(** [_get_option_tuples]: the interpretations of an argument string that
    is no option string itself: long options by unambiguous prefix, short
    options with their argument glued on. *)
Definition get_option_tuples (p : Parser) (arg : string)
  : list (Action * string * option string) :=
  match arg with
  | String _ (String "-" _) =>
      let '(option_prefix, explicit_arg) :=
        if Py.contains_char "=" arg then Py.split1 "=" arg else (arg, None) in
      flat_map (fun '(o, a) =>
                  if Py.startswith o option_prefix
                  then [(a, o, explicit_arg)] else [])
               (option_string_actions p)
  | String _ (String _ _) =>
      let short_option_prefix := String.substring 0 2 arg in
      let short_explicit_arg :=
        String.substring 2 (String.length arg - 2) arg in
      flat_map (fun '(o, a) =>
                  if String.eqb o short_option_prefix
                  then [(a, o, Some short_explicit_arg)]
                  else if Py.startswith o arg then [(a, o, None)] else [])
               (option_string_actions p)
  | _ => []
  end.

(** [_parse_optional]; an ambiguous abbreviation is a usage error, which
    leaves through [SystemExit(2)]. *)
Definition parse_optional (p : Parser) (arg : string) : result parsed :=
  match arg with
  | EmptyString => Ok Positional
  | String c rest =>
      if negb (Ascii.eqb c "-") then Ok Positional
      else
        match lookup_action arg (option_string_actions p) with
        | Some a => Ok (Optional (Some a) arg None)
        | None =>
            match rest with
            | EmptyString => Ok Positional
            | _ =>
                let by_equals :=
                  if Py.contains_char "=" arg then
                    let '(o, e) := Py.split1 "=" arg in
                    match lookup_action o (option_string_actions p) with
                    | Some a => Some (Optional (Some a) o e)
                    | None => None
                    end
                  else None in
                match by_equals with
                | Some r => Ok r
                | None =>
                    match get_option_tuples p arg with
                    | _ :: _ :: _ => Raise (SystemExit 2)
                    | [(a, o, e)] => Ok (Optional (Some a) o e)
                    | [] =>
                        if negative_number_like arg then Ok Positional
                        else if Py.contains_char " " arg then Ok Positional
                        else Ok (Optional None arg None)
                    end
                end
            end
        end
  end.

(** The letters of [arg_strings_pattern]: O, A and the dash of the first
    double dash. *)
Inductive tag : Type :=
| TagO (a : option Action) (option_string : string)
       (explicit_arg : option string)
| TagA
| TagDash.

Fixpoint classify (p : Parser) (args : list string)
  : result (list (string * tag)) :=
  match args with
  | [] => Ok []
  | a :: rest =>
      if String.eqb a "--"
      then Ok ((a, TagDash) :: map (fun x => (x, TagA)) rest)
      else
        match parse_optional p a with
        | Raise e => Raise e
        | Ok r =>
            match classify p rest with
            | Raise e => Raise e
            | Ok items =>
                Ok ((a, match r with
                        | Positional => TagA
                        | Optional act o e => TagO act o e
                        end) :: items)
            end
        end
  end.

(** [_get_values] on the one argument string of a one-value option: the
    first double dash is dropped from the list, and a list that is not one
    string long is kept as a list. *)
Definition get_values (arg_string : string) : value :=
  if String.eqb arg_string "--" then VEmptyList else VStr arg_string.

ASSIGNED TASK -
Lines holding the word "SystemExit" should be counted across the entries; state only how many there are.

SOLUTION TO THIS PROBLEM -
2